#[export] Instance exn_eq_dec : EqDecision exn.
Proof. solve_decision. Defined.
#[export] Instance crash_eq_dec : EqDecision crash.
Proof. solve_decision. Defined.
#[export] Instance res_eq_dec `{EqDecision A} : EqDecision (res A).
Proof. solve_decision. Defined.

Definition M (S A : Type) : Type := S -> res A * S.

#[export] Instance M_ret S : MRet (M S) := fun A a s => (Ok a, s).
#[export] Instance M_bind S : MBind (M S) := fun A B f m s =>
  match m s with
  | (Ok a, s') => f a s'
  | (Throw e, s') => (Throw e, s')
  | (Crash c, s') => (Crash c, s')
  end.

Section effects.
Context {S : Type}.
Definition get : M S S := fun s => (Ok s, s).
Definition gets {A} (f : S -> A) : M S A := fun s => (Ok (f s), s).
Definition put (s : S) : M S unit := fun _ => (Ok tt, s).
Definition modify (f : S -> S) : M S unit := fun s => (Ok tt, f s).
Definition throw {A} (e : exn) : M S A := fun s => (Throw e, s).
Definition crashed {A} (c : crash) : M S A := fun s => (Crash c, s).
(** [PHASE0_ASSERT]. *)
Definition assert (b : bool) : M S unit := if b then mret tt else crashed AssertFail.
Definition when (b : bool) (m : M S unit) : M S unit := if b then m else mret tt.
End effects.

(** [bind_step] runs the first command of a bind whose result is known. *)
Lemma bind_ok {S A B} (m : M S A) (f : A -> M S B) s a s' :
  m s = (Ok a, s') -> (m ≫= f) s = f a s'.
Proof. intros H. unfold mbind, M_bind. by rewrite H. Qed.

Lemma bind_throw {S A B} (m : M S A) (f : A -> M S B) s e s' :
  m s = (Throw e, s') -> (m ≫= f) s = (Throw e, s').
Proof. intros H. unfold mbind, M_bind. by rewrite H. Qed.

Lemma bind_crash {S A B} (m : M S A) (f : A -> M S B) s c s' :
  m s = (Crash c, s') -> (m ≫= f) s = (Crash c, s').
Proof. intros H. unfold mbind, M_bind. by rewrite H. Qed.

Lemma bind_inv {S A B} (m : M S A) (f : A -> M S B) s b s' :
  (m ≫= f) s = (Ok b, s') -> exists a s1, m s = (Ok a, s1) /\ f a s1 = (Ok b, s').
Proof. unfold mbind, M_bind. destruct (m s) as [[a|e|c] s1]; [eauto|done|done]. Qed.
Lemma getReadBuffers_ok b len :
  wf b ->
  exists l, getReadBuffers len b = Ok (clip b len, l) /\
    covers (m_baseSize b) (length (m_nodes b)) (m_position b) l /\ iov_total l = clip b len.
Proof.
  intros Hwf. pose proof Hwf as [Hb Hnn Hu Hc Hp Hs Hcur].
  unfold getReadBuffers. rewrite clip_if.
  destruct (Nat.eqb_spec (clip b len) 0) as [H0|H0]; [by exists []; rewrite H0|].
  destruct (Nat.eqb_spec (m_baseSize b) 0); [lia|].
  assert (Hroom : (m_position b + clip b len <= m_capacity b)%nat)
    by (unfold clip, getReadSize; lia).
  destruct (wf_fits b (clip b len) Hwf ltac:(lia) Hroom) as [_ Ho Hc' Hi Hpos Hr].
  destruct (deref_block b _ Hu Hi) as (nd & Hd & Hl). rewrite Hc', Hd, Hl.
  destruct (iov_loop_spec (S (S (clip b len))) b _ _ (clip b len) ltac:(lia) ltac:(lia) Hu Ho Hi)
    as (l & Hrun & Hcov & Htot); [lia|].
  rewrite Hrun. exists l. by rewrite Hpos.
Qed.
Lemma toString_content_witness : toString four = Ok (lit "abcd").
Proof. apply (toString_content four); [apply four_wf|vm_compute; done]. Defined.

(** ** Files *)

(** Loading a file writes its whole content at the position (an unreadable
    file returns false and changes nothing); saving from a block boundary writes
    exactly the content from the position on, in order, and stops. *)
Theorem file_transfer uninit b s :
  wf b -> Z.of_nat (m_capacity b) < 2 ^ 63 -> Z.of_nat (m_baseSize b) < 2 ^ 31 ->
  readFromFile uninit None b = (Ok false, b) /\
  (exists b', readFromFile uninit (Some s) b = (Ok true, b') /\ wf b' /\
     view b' = spec_write s (view b)) /\
  ((m_position b mod m_baseSize b = 0)%nat ->
   exists l, writeToFile (S (getReadSize b)) true b = Ok (true, l) /\
     file_of (m_nodes b) l = Some (slice (m_position b) (getReadSize b) (content b))).
Proof.
  intros Hwf Hmax Hint. split_and!; [done| |].
  - destruct (slurp_loop_spec uninit (S (length s)) s b Hwf ltac:(lia)) as (b' & Hrun & ? & _ & ?).
    exists b'. split_and!; [|done..]. unfold readFromFile. by rewrite (bind_ok _ _ _ _ _ Hrun).
  - intros Hmod. pose proof Hwf as [Hb Hn Hu Hc Hp Hs Hcur].
    pose proof (pos_split (m_baseSize b) (m_position b) Hb) as Hsplit.
    rewrite Hmod, Nat.add_0_r in Hsplit.
    unfold writeToFile. destruct (Nat.eqb_spec (m_baseSize b) 0); [lia|]. cbn [negb].
    destruct (dump_loop_spec (getReadSize b) b (m_position b / m_baseSize b) (getReadSize b))
      as (l & Hl & Hf); rewrite <- ?Hsplit, <- ?Hc in *; unfold getReadSize in *; try (done || lia).
    rewrite Hcur. unfold cur_at. rewrite Hl. exists l. split; [done|].
    by rewrite slice_content by (done || lia).
Qed.

Lemma file_transfer_witness :
  exists l, writeToFile 5 true four = Ok (true, l) /\ file_of (m_nodes four) l = Some (lit "abcd").
Proof. apply (file_transfer zeros four []); try apply four_wf; by vm_compute. Defined.

(** Saving from inside a block is wrong: after the short first write the loop
    moves to the next block although bytes of this one remain.  With eight bytes
    in one block of ten and the position at 3, the first write takes two of the
    five bytes left and the next step dereferences the null block. *)
Theorem writeToFile_mid_block_crashes :
  let b := snd ((write zeros (lit "abcdefgh") ;; setPosition 3) (new_ByteArray zeros 10)) in
  wf b /\ getReadSize b = 5%nat /\ writeToFile 100 true b = Crash NullDeref.
Proof.
  cbv zeta. split_and!; [|done..].
  split; try (vm_compute; lia); [by repeat constructor|done].
Qed.
Lemma getNextTimer_exact_witness :
  getNextTimer 10 two_timers = (Ok 40, set_tickled false two_timers) /\
  exists cb cbs s', listExpiredCb 9 50 (set_tickled false two_timers) = (Ok (cb :: cbs), s').
Proof.
  assert (H : getNextTimer 10 two_timers = (Ok 40, set_tickled false two_timers)) by reflexivity.
  split; [exact H|].
  apply (getNextTimer_exact 9 10 40 two_timers); try reflexivity; try exact two_timers_inv;
    try discriminate; try exact H.
  intros p Hp. vm_compute in Hp. apply elem_of_cons in Hp as [->|Hp]; [reflexivity|].
  apply list_elem_of_singleton in Hp as ->. reflexivity.
Defined.

(** A timer that was cancelled, or a one-shot that fired, never fires again: whatever
    the next operations, as long as it is not released, its callback stays empty, it is in
    no later list of expired timers, and [refresh], [reset] and [cancel] on it return false
    and change nothing. *)
Theorem dead_timer_stays_dead {F} (p : Z) (o : op F) (s s' : TimerManager F) :
  inv s -> dead p s -> allowed s o -> run_op o s = (Ok tt, s') -> o <> Release p ->
  dead p s' /\
  (forall now, p ∉ expiring now s') /\
  cancel p s' = (Ok false, s') /\ (forall now, refresh p now s' = (Ok false, s')) /\
  (forall ms now, reset p ms true now s' = (Ok false, s')).
Proof.
  intros Hinv Hd Hal Hrun Hne.
  destruct (dead_step p s o s' Hinv Hal Hrun Hd) as [?|Hd']; [done|].
  destruct (run_op_ok s o Hinv Hal) as (s2 & Hr2 & Hinv'). rewrite Hr2 in Hrun.
  injection Hrun as <-. pose proof Hd' as (t & Ht & Hcb & Hp). split_and!; [done| | | |].
  - intros now Hin. apply Hp, (expiring_elem now). by left.
  - assert (H := cancel_ok s2 p t Hinv' Ht). by rewrite Hcb in H.
  - intros now. assert (H := refresh_ok s2 p t now Hinv' Ht). by rewrite Hcb in H.
  - intros ms now. assert (H := reset_ok s2 p t ms true now Hinv' Ht).
    by rewrite andb_false_r, Hcb in H.
Qed.

Lemma dead_timer_stays_dead_witness :
  let s := snd (cancel 1 two_timers) in
  dead 1 s /\ cancel 1 (snd (getNextTimer 5 s)) = (Ok false, snd (getNextTimer 5 s)).
Proof.
  assert (Hd : dead 1 (snd (cancel 1 two_timers))).
  { eexists. split; [reflexivity|]. split; [reflexivity|].
    intros H. vm_compute in H. apply list_elem_of_singleton in H. discriminate. }
  split; [exact Hd|].
  apply (dead_timer_stays_dead 1 (NextTimer 5) (snd (cancel 1 two_timers))); [|exact Hd|exact I|reflexivity|discriminate].
  apply reachable_inv, (reach_op two_timers (Cancel 1)); [apply two_timers_reachable|by eexists|reflexivity].
Defined.

(** [cancel] on a timer that can still fire takes it, and no other, out of the set and
    returns true; [refresh] moves its deadline to now + its period, [reset] to the given
    period from now or from the start of the current one; the others keep theirs. *)
Theorem timer_handle {F} (p : Z) (t : Timer F) (s : TimerManager F) :
  inv s -> heap s !! p = Some t -> m_cb t <> None ->
  (exists s', cancel p s = (Ok true, s') /\ inv s' /\ dead p s' /\
     forall q, q <> p -> heap s' !! q = heap s !! q /\ (q ∈ m_timers s' <-> q ∈ m_timers s)) /\
  (forall now, exists s', refresh p now s = (Ok true, s') /\
     keyed p (mkTimer (m_recurring t) (m_ms t) (u64 (now + m_ms t)) (m_cb t)) s s') /\
  (forall ms fromNow now, (ms =? m_ms t) && negb fromNow = false ->
     exists s', reset p ms fromNow now s = (Ok true, s') /\
     keyed p (mkTimer (m_recurring t) ms
                (u64 ((if fromNow then now else u64 (m_next t - m_ms t)) + ms)) (m_cb t)) s s').
Proof.
  intros Hinv Ht Hcb. destruct (m_cb t) as [c|] eqn:Hc; [|done]. split_and!.
  - assert (H := cancel_ok s p t Hinv Ht). rewrite Hc in H.
    destruct H as (s' & Hr & Hi & Hh & Hm & _). exists s'. split_and!; [done|done| |].
    + eexists. rewrite Hh, lookup_insert_eq, Hm. split_and!; [done|done|tauto].
    + intros q Hq. rewrite Hh, lookup_insert_ne, Hm by done. tauto.
  - intros now. assert (H := refresh_ok s p t now Hinv Ht). rewrite Hc in H.
    destruct H as (s' & Hr & Hk & _). by exists s'.
  - intros ms fn now Hms. assert (H := reset_ok s p t ms fn now Hinv Ht).
    rewrite Hms, Hc in H. destruct H as (s' & Hr & Hk). by exists s'.
Qed.

Lemma timer_handle_witness :
  exists s', refresh 1 100 two_timers = (Ok true, s') /\ m_timers s' = [2; 1].
Proof.
  destruct (timer_handle 1 (mkTimer false 60 60 (Some (Plain 7%nat))) two_timers two_timers_inv)
    as (_ & H & _); [reflexivity|discriminate|].
  destruct (H 100) as (s' & Hr & _). exists s'. split; [exact Hr|].
  vm_compute in Hr. injection Hr as <-. reflexivity.
Defined.

(** [addTimer] puts a timer in the set with deadline now + ms, and calls
    [onTimerInsertedAtFront] exactly when it becomes the first to fire and no such call was
    made since the last [getNextTimer]. *)
Theorem addTimer_notifies {F} (p ms : Z) cb recurring now (s : TimerManager F) :
  inv s -> heap s !! p = None ->
  let t := new_Timer ms cb recurring now in
  exists s', addTimer p ms cb recurring now s = (Ok p, s') /\ inv s' /\
    heap s' = <[p := t]> (heap s) /\ m_timers s' ≡ₚ p :: m_timers s /\
    (head (m_timers s') = Some p <->
       forall q, q ∈ m_timers s -> m_next t < next_of (heap s) q \/
                                   (m_next t = next_of (heap s) q /\ p < q)) /\
    (fronts s' = S (fronts s) /\ head (m_timers s') = Some p /\ m_tickled s = false \/
     fronts s' = fronts s /\ (head (m_timers s') <> Some p \/ m_tickled s = true)) /\
    (m_tickled s' = true <-> m_tickled s = true \/ head (m_timers s') = Some p).
Proof.
  intros Hinv Hp t.
  destruct (addTimer_ok s p ms cb recurring now Hinv Hp) as (s' & Hr & Hi & Hh & Hm & _ & Ht & Hf).
  exists s'.
  assert (Hfront : head (m_timers s') = Some p <->
    Forall (fun q => m_next t < next_of (heap s) q \/ (m_next t = next_of (heap s) q /\ p < q))
      (m_timers s)).
  { pose proof (addTimer_head s p ms cb recurring now Hinv Hp) as H. rewrite Hr in H. exact H. }
  rewrite <- (bool_decide_eq_true (Forall _ _)) in Hfront. fold t in Ht, Hf, Hh.
  set (front := bool_decide _) in Ht, Hf, Hfront.
  split_and!; [done..|rewrite Hfront; unfold front; by rewrite bool_decide_eq_true, Forall_forall| |].
  all: rewrite Hfront, ?Ht, ?Hf; destruct front, (m_tickled s); simpl;
    rewrite ?Nat.add_0_r, ?Nat.add_1_r; intuition done.
Qed.

Lemma addTimer_notifies_witness :
  exists s', addTimer 3 10 (Some (Plain 9%nat)) false 0 (set_tickled false two_timers) = (Ok 3, s') /\
    m_timers s' = [3; 2; 1] /\ fronts s' = S (fronts two_timers).
Proof.
  destruct (addTimer_notifies 3 10 (Some (Plain 9%nat)) false 0 (set_tickled false two_timers))
    as (s' & Hr & _); [apply getNext_state, two_timers_inv|reflexivity|].
  exists s'. split; [exact Hr|]. vm_compute in Hr. injection Hr as <-. split; reflexivity.
Defined.

(** The rollover test subtracts an hour from the previous reading without checking for
    wrap-around, so while that reading is below an hour a clock that goes back by one
    millisecond fires every timer, whatever its deadline. *)
Theorem early_rollover_fires_all {F} (tmp now : Z) (s : TimerManager F) :
  inv s -> heap s !! tmp = None ->
  0 <= now < m_previouseTime s -> m_previouseTime s < 60 * 60 * 1000 ->
  exists s', listExpiredCb tmp now s = (Ok (cb_of (heap s) <$> m_timers s), s').
Proof.
  intros Hinv Htmp Hnow Hprev.
  destruct (listExpired_ok tmp now s Hinv (fresh_not_in s tmp Hinv Htmp)) as (s' & Hr & _).
  exists s'. rewrite Hr. unfold expiring, rolled_back.
  assert (Hwrap : u64 (m_previouseTime s - 60 * 60 * 1000) = m_previouseTime s - 60 * 60 * 1000 + 2 ^ 64).
  { unfold wrap. zdiv. }
  rewrite Hwrap. destruct (Z.ltb_spec now (m_previouseTime s)); [|lia].
  destruct (Z.ltb_spec now (m_previouseTime s - 60 * 60 * 1000 + 2 ^ 64)); [done|lia].
Qed.

Lemma early_rollover_fires_all_witness :
  exists s', listExpiredCb 9 1 (set_previous 2 two_timers) =
    (Ok [Some (Plain 8%nat); Some (Plain 7%nat)], s').
Proof.
  apply (early_rollover_fires_all 9 1 (set_previous 2 two_timers)); [|reflexivity|simpl; lia|reflexivity].
  destruct two_timers_inv. by split.
Defined.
========================================
Compute how many lines of the records above hold the string "Theorem". Give the number with no other output.

6